On October 17, 2014, despite international outrage and hundreds of thousands of people signing a petition for her release, Asia Bibi, now age fifty, lost her appeal to the High Court in Lahore. Her sentence of death was upheld and she now faces death by hanging. If this sentence is carried out, she will be the first women executed for “blasphemous” comments about the prophet Mohammed. However, she was given 30 days to appeal to the national High Court of Pakistan.

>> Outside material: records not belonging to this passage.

Lemma by_name_release_outcome_witness :
  let name := lit "MAIN.bVar" in
  let w1 := snd (resolve failing_third plc name start) in
  let w_rd := snd (adsSyncReadReq failing_third plc 0xF005 1001 (Simple c_bool) w1) in
  let w_wr := snd (adsSyncWriteReq failing_third plc 0xF005 1001 (VBool true)
                     (Simple c_bool) w1) in
  resolve failing_third plc name start = (Ok (VInt 1001), w1)
  /\ adsSyncReadReq failing_third plc 0xF005 1001 (Simple c_bool) w1
     = (Ok (VBool true), w_rd)
  /\ adsSyncReadByName failing_third plc name (Simple c_bool) start
     = (Raise (ADSError 6 (lit "target port not found (6)")),
        log w_rd (release_call failing_third plc 1001))
  /\ adsSyncWriteReq failing_third plc 0xF005 1001 (VBool true) (Simple c_bool) w1
     = (Ok tt, w_wr)
  /\ adsSyncWriteByName failing_third plc name (VBool true) (Simple c_bool) start
     = (Raise (ADSError 6 (lit "target port not found (6)")),
        log w_wr (release_call failing_third plc 1001)).
Proof.
  intros name w1 w_rd w_wr.
  assert (H1 : resolve failing_third plc name start = (Ok (VInt 1001), w1))
    by (vm_compute; reflexivity).
  assert (H2 : adsSyncReadReq failing_third plc 0xF005 1001 (Simple c_bool) w1
               = (Ok (VBool true), w_rd)) by (vm_compute; reflexivity).
  assert (H3 : adsSyncWriteReq failing_third plc 0xF005 1001 (VBool true)
                 (Simple c_bool) w1 = (Ok tt, w_wr)) by (vm_compute; reflexivity).
  destruct (by_name_release_outcome failing_third eq_refl plc name (VBool true)
              (Simple c_bool) start 1001 w1 H1) as [Hrd Hwr].
  split; [exact H1|]. split; [exact H2|]. split; [exact (Hrd _ _ H2)|].
  split; [exact H3|]. exact (Hwr _ H3).
Defined.

Lemma add_notification_store_witness :
  let attrib := {| attr_length := 1; trans_mode := 4; max_delay := 0;
                   cycle_time := 0 |} in
  platform_is_windows working = true
  /\ callback_store
       (snd (adsSyncAddDeviceNotificationReq working plc (lit "MAIN.bVar") attrib
               9%nat None subscribed))
     = <[77 := Some 9%nat]> (callback_store subscribed)
  /\ callback_store
       (snd (adsSyncAddDeviceNotificationReq failing_second plc (lit "MAIN.bVar")
               attrib 9%nat None subscribed))
     = callback_store subscribed.
Proof.
  intros attrib. split; [reflexivity|]. split.
  - exact (add_notification_store working eq_refl plc (lit "MAIN.bVar") attrib 9%nat
             None subscribed).
  - exact (add_notification_store failing_second eq_refl plc (lit "MAIN.bVar") attrib
             9%nat None subscribed).
Defined.

Lemma add_notification_user_handle_witness :
  let attrib := {| attr_length := 1; trans_mode := 4; max_delay := 0;
                   cycle_time := 0 |} in
  let run := adsSyncAddDeviceNotificationReq working plc (lit "MAIN.bVar") attrib
               5%nat (Some (2 ^ 32 + 42)) start in
  run = (Ok (77, VInt 1001), snd run)
  /\ exists c1,
       trace (snd run)
       = [c1; AdsSyncAddDeviceNotificationReq plc 0xF005 1001 attrib 5%nat 42].
Proof.
  intros attrib run.
  assert (Hrun : run = (Ok (77, VInt 1001), snd run)) by (vm_compute; reflexivity).
  split; [exact Hrun|].
  destruct (add_notification_user_handle working eq_refl plc (lit "MAIN.bVar") attrib
              5%nat (2 ^ 32 + 42) start 77 (VInt 1001) (snd run) Hrun)
    as (h & c1 & _ & [= <-] & Ht).
  exists c1. exact Ht.
Defined.

Lemma string_round_trip_witness :
  let s := lit "hello" in
  let sent := AdsSyncWriteReq plc 0x4020 0 6 (list_byte_of_string "hello" ++ [x00]) in
  let w2 := log start sent in
  let c := AdsSyncReadReq plc 0x4020 0 1024 in
  utf8_encode s = Some (list_byte_of_string "hello")
  /\ (0%N ∉ s)
  /\ snd (adsSyncWriteReq echoing plc 0x4020 0 (VStr s) PLCTYPE_STRING start) = w2
  /\ status echoing w2 c = 0
  /\ out (_adsDLL echoing (trace w2) c) = call_data sent
  /\ adsSyncReadReq echoing plc 0x4020 0 PLCTYPE_STRING w2 = (Ok (VStr s), log w2 c).
Proof.
  intros s sent w2 c.
  assert (H1 : utf8_encode s = Some (list_byte_of_string "hello")) by reflexivity.
  assert (H2 : 0%N ∉ s).
  { intros H. vm_compute in H. repeat (apply elem_of_cons in H as [H|H]; [discriminate|]).
    now apply elem_of_nil in H. }
  assert (H3 : snd (adsSyncWriteReq echoing plc 0x4020 0 (VStr s) PLCTYPE_STRING start)
               = w2) by (vm_compute; reflexivity).
  assert (H4 : status echoing w2 c = 0) by (vm_compute; reflexivity).
  assert (H5 : out (_adsDLL echoing (trace w2) c) = call_data sent)
    by (vm_compute; reflexivity).
  repeat (split; [assumption|]).
  refine (string_round_trip echoing eq_refl plc 0x4020 0 s
            (list_byte_of_string "hello") start sent w2 H1 H2 _ H3 H4 H5).
  vm_compute. lia.
Defined.


Lemma read_result_shaped_witness :
  let t := PyCArrayType (c_integer false W2) 3 in
  adsSyncReadReq working plc 0x4020 0 t start
  = (Ok (VList [VInt 1; VInt 0; VInt 0]), log start (AdsSyncReadReq plc 0x4020 0 6))
  /\ shaped (STRING_BUFFER working) t (VList [VInt 1; VInt 0; VInt 0]).
Proof.
  intros t.
  assert (H : adsSyncReadReq working plc 0x4020 0 t start
              = (Ok (VList [VInt 1; VInt 0; VInt 0]),
                 log start (AdsSyncReadReq plc 0x4020 0 6)))
    by (vm_compute; reflexivity).
  split; [exact H|].
  exact (read_result_shaped working eq_refl plc 0x4020 0 t start _ _ H).
Defined.

Lemma write_argument_edges_witness :
  let short := PyCArrayType (c_integer true W2) 2 in
  platform_is_windows working = true
  /\ adsSyncWriteReq working plc 0x4020 0 (VList [VInt 1; VInt 2; VInt 3]) short start
     = (Raise IndexError, start)
  /\ adsSyncWriteReq working plc 0x4020 0 (VList [VStr (lit "x"); VInt 1; VInt 2])
       short start
     = (Raise TypeError, start)
  /\ adsSyncWriteReq working plc 0x4020 0 (VInt 5) PLCTYPE_STRING start
     = (Raise AttributeError, start)
  /\ snd (adsSyncWriteReq working plc 0x4020 0 (VList [VInt 1]) short start)
     = log start (AdsSyncWriteReq plc 0x4020 0 4 [x01; x00; x00; x00]).
Proof.
  intros short. subst short.
  destruct (write_argument_edges working eq_refl plc 0x4020 0 start)
    as (H1 & H2 & H3).
  split; [reflexivity|]. split; [|split; [|split]].
  - destruct (H1 (c_integer true W2) 2%nat [VInt 1; VInt 2; VInt 3] ltac:(cbn; lia))
      as (x & Hx & _ & Hiff).
    rewrite Hx. f_equal. f_equal. apply Hiff.
    repeat (apply Forall_cons_2; [eexists; reflexivity|]). apply Forall_nil_2.
  - destruct (H1 (c_integer true W2) 2%nat [VStr (lit "x"); VInt 1; VInt 2]
                ltac:(cbn; lia)) as (x & Hx & [-> | ->] & Hiff).
    + exfalso. apply proj1 in Hiff. specialize (Hiff eq_refl).
      apply Forall_cons_1 in Hiff as [[b Hb] _]. discriminate Hb.
    + exact Hx.
  - now apply H2.
  - exact (proj2 (proj2 (H3 (c_integer true W2) 2%nat [VInt 1] [x01; x00] eq_refl))).
Defined.

Lemma integer_round_trip_witness :
  let sent := AdsSyncWriteReq plc 0x4020 0 2 [xfe; xff] in
  let w2 := log start sent in
  let c := AdsSyncReadReq plc 0x4020 0 2 in
  snd (adsSyncWriteReq echoing plc 0x4020 0 (VInt (-2)) (Simple (c_integer true W2))
         start) = w2
  /\ status echoing w2 c = 0
  /\ out (_adsDLL echoing (trace w2) c) = call_data sent
  /\ fits true W2 (-2)
  /\ adsSyncReadReq echoing plc 0x4020 0 (Simple (c_integer true W2)) w2
     = (Ok (VInt (-2)), log w2 c).
Proof.
  intros sent w2 c.
  assert (H1 : snd (adsSyncWriteReq echoing plc 0x4020 0 (VInt (-2))
                      (Simple (c_integer true W2)) start) = w2)
    by (vm_compute; reflexivity).
  assert (H2 : status echoing w2 c = 0) by (vm_compute; reflexivity).
  assert (H3 : out (_adsDLL echoing (trace w2) c) = call_data sent)
    by (vm_compute; reflexivity).
  assert (H4 : fits true W2 (-2)) by (vm_compute; split; [discriminate|reflexivity]).
  repeat (split; [assumption|]).
  destruct (integer_round_trip echoing eq_refl plc 0x4020 0 true W2 (-2) start sent
              w2 H1 H2 H3) as [Hrd Hfit].
  rewrite Hrd. now rewrite (Hfit H4).
Defined.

Blasphemy laws in Pakistan

Under British rule since 1927, the ordinance 295-A protected against any deliberate and malicious acts intended to outrage anyone by insulting their religion or beliefs. After independence in 1947, under the military regime of Zia-ul-Haq. Presidential Ordinance 295-B was added in 1982, and defiling the Holy Qur’an became punishable with imprisonment for life. That law was expanded in 295-C through the Criminal Law (amended) Act III of 1986 regarding any derogatory remarks, etc., in respect of the Holy Prophet: “Whoever by words, either spoken or written, or by visible representation, or by any imputation, innuendo, or insinuation, directly defiles the sacred name of the Holy Prophet Muhammad (PBUH) shall be punished with death, or imprisonment for life and shall also be liable for fine.”

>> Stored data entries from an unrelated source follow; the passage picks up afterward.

(** * arango3-doc-manager: the ArangoDB target of a MongoDB change feed

    A shallow embedding of [mongo_connector/doc_managers/arango3_doc_manager.py]
    and the properties of its dual-write protocol: key encoding, upsert,
    update, bulk load, remove and the two recovery queries.

    Modelling conventions.
    - A Python [dict] with string keys is a [gmap string Value]; the BSON
      values that occur are listed in [Value].
    - An ArangoDB collection is the list of its documents in storage order;
      the primary key [_key] is unique because [insert] rejects a key that is
      already there, which is a lemma here and not a property of the type.
    - A method of [DocManager] is a computation in a state-and-exception
      monad over the [World] (the server and the logger).  A Python exception
      keeps the side effects made before it was raised.
    - The system attributes [_id] and [_rev] that ArangoDB adds to every
      stored document are left out, as are its naming rules for databases,
      collections and keys: every name is taken to be acceptable.
    - The metadata collection [mongodb_meta.mongodb_data] is a component of
      its own, next to the databases that are replicated into.  A namespace
      or a command that names the database [mongodb_meta] itself is outside
      the model: on the server it would reach the metadata collection, and
      nothing is stated here about such a call.
    - [upsert] leaves its mark on the dict it is given, and the model keeps
      that dict next to the world.  [update] and [bulk_upsert] write to the
      dicts they are given too; what is left in those is not followed. *)

From Stdlib Require Import Ascii.
From stdpp Require Import base strings list gmap pretty.

Set Warnings "-register-all".
Open Scope Z_scope.

(** ** Python values *)

Inductive Value :=
  | VNone
  | VBool (b : bool)
  | VInt (z : Z)
  | VStr (s : string)
  | VObjectId (hex : string)
  | VDict (d : gmap string Value).

Abbreviation Doc := (gmap string Value).

(** [bool(v)] *)
Definition truthy (v : option Value) : bool :=
  match v with
  | None | Some VNone => false
  | Some (VBool b) => b
  | Some (VInt z) => negb (z =? 0)
  | Some (VStr s) => negb (String.eqb s EmptyString)
  | Some (VObjectId _) => true
  | Some (VDict d) => negb (bool_decide (d = ∅))
  end.

(** [c in s] for a one-character needle *)
Fixpoint str_contains (c : Ascii.ascii) (s : string) : bool :=
  match s with
  | EmptyString => false
  | String a s' => if Ascii.eqb a c then true else str_contains c s'
  end.

(** [s.split(sep, 1)] *)
Fixpoint split_once (sep : Ascii.ascii) (s : string) : list string :=
  match s with
  | EmptyString => [EmptyString]
  | String a s' =>
      if Ascii.eqb a sep then [EmptyString; s']
      else match split_once sep s' with
           | hd :: tl => String a hd :: tl
           | [] => []
           end
  end.

(** ** Exceptions and the monad *)

Inductive Exn :=
  | KeyError
  | ValueError
  | TypeError
  | AttributeError
  | OperationFailed
  | DatabaseCreateError
  | DatabaseDeleteError
  | CollectionListError
  | CollectionCreateError
  | CollectionDeleteError
  | CollectionRenameError
  | DocumentGetError
  | DocumentInError
  | DocumentInsertError
  | DocumentReplaceError
  | DocumentDeleteError.

Global Instance Exn_eq_dec : EqDecision Exn.
Proof. solve_decision. Defined.

Inductive Result (A : Type) :=
  | Ok (a : A)
  | Raise (e : Exn).
Arguments Ok {A} a.
Arguments Raise {A} e.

That blasphemy law claims Christian lives to this day. Asia Bibi continues to languish in prison more than four years after she was sentenced to death for blasphemy. Her case generated even more shocking global headlines in 2011, when two prominent politicians, Salman Taseer, Muslim governor of Punjab province, and Shahbaz Bhatti, a Christian cabinet minister, both of whom tried to help Asia Bibi, were assassinated, one by his own bodyguard. Not only that, but lawyers showered the killer with rose petals when he appeared in court, and the judge who convicted him of murder had to flee the country. A mosque in Islamabad has since been named after this murderer.

The U.S. Commission of International Religious Freedom reported that in Pakistan from January 2012 to June 2013, there were 203 incidents of sectarian violence with 1,800 casualties and 700 deaths. 37 attacks were on Christians, with 11 killed and 36 injured. Three were shot dead and five girls were raped. These are just what was reported, a tip of the iceberg.

Who will stand for Christians in Pakistan?

Muslims in USA are struggling hard to defend their religion from the accusation of intolerance. Certainly, radical Islamists do not represent all of Islam. They defend on media that Islam is a religion of peace and the prophet of Islam is a blessing for the world. Moderate Muslims are declaring that Islam has been hijacked by radicals. But when will more Islamic organizations raise their voices for poor, powerless, voiceless and religiously discriminated Christians in Pakistan?

And where is the church in the West that brought Christianity to that region and then left them alone to suffer for their faith? Many Muslims in Pakistan considered Christians their friends. Christians and Muslims alike suffer under the blasphemy law. But many Christians in the Western world are even ignorant about the existence of Christians in Pakistan.

Anila and Malala are both enjoying their prizes, the ArtPrize and Nobel Peace Prize. Both of these daughters of Pakistan had resources and support from family and friends to rise above the oppressive Pakistani society that has made life so difficult for women. They both are symbols of hope for many Pakistani girls and women that dream of a better life for themselves and their children.

Will Anila and Malala raise their voices for Aasiya Bibi? Will the Church in North America stand for poor Christians and especially for Aasiya Bibi, who is struggling and paying a cost for her faith? Will Muslims now in the Western world be proven wrong to those who accuse Islam of being a religion of terror and war, by raising their voices for Aasiya’s release from prison? Will Aasiya ever be able to enjoy her life prize with her family?Who will turn her death prize to a life prize?

Anila, Malala and Aasiya! Three women, three different destinies.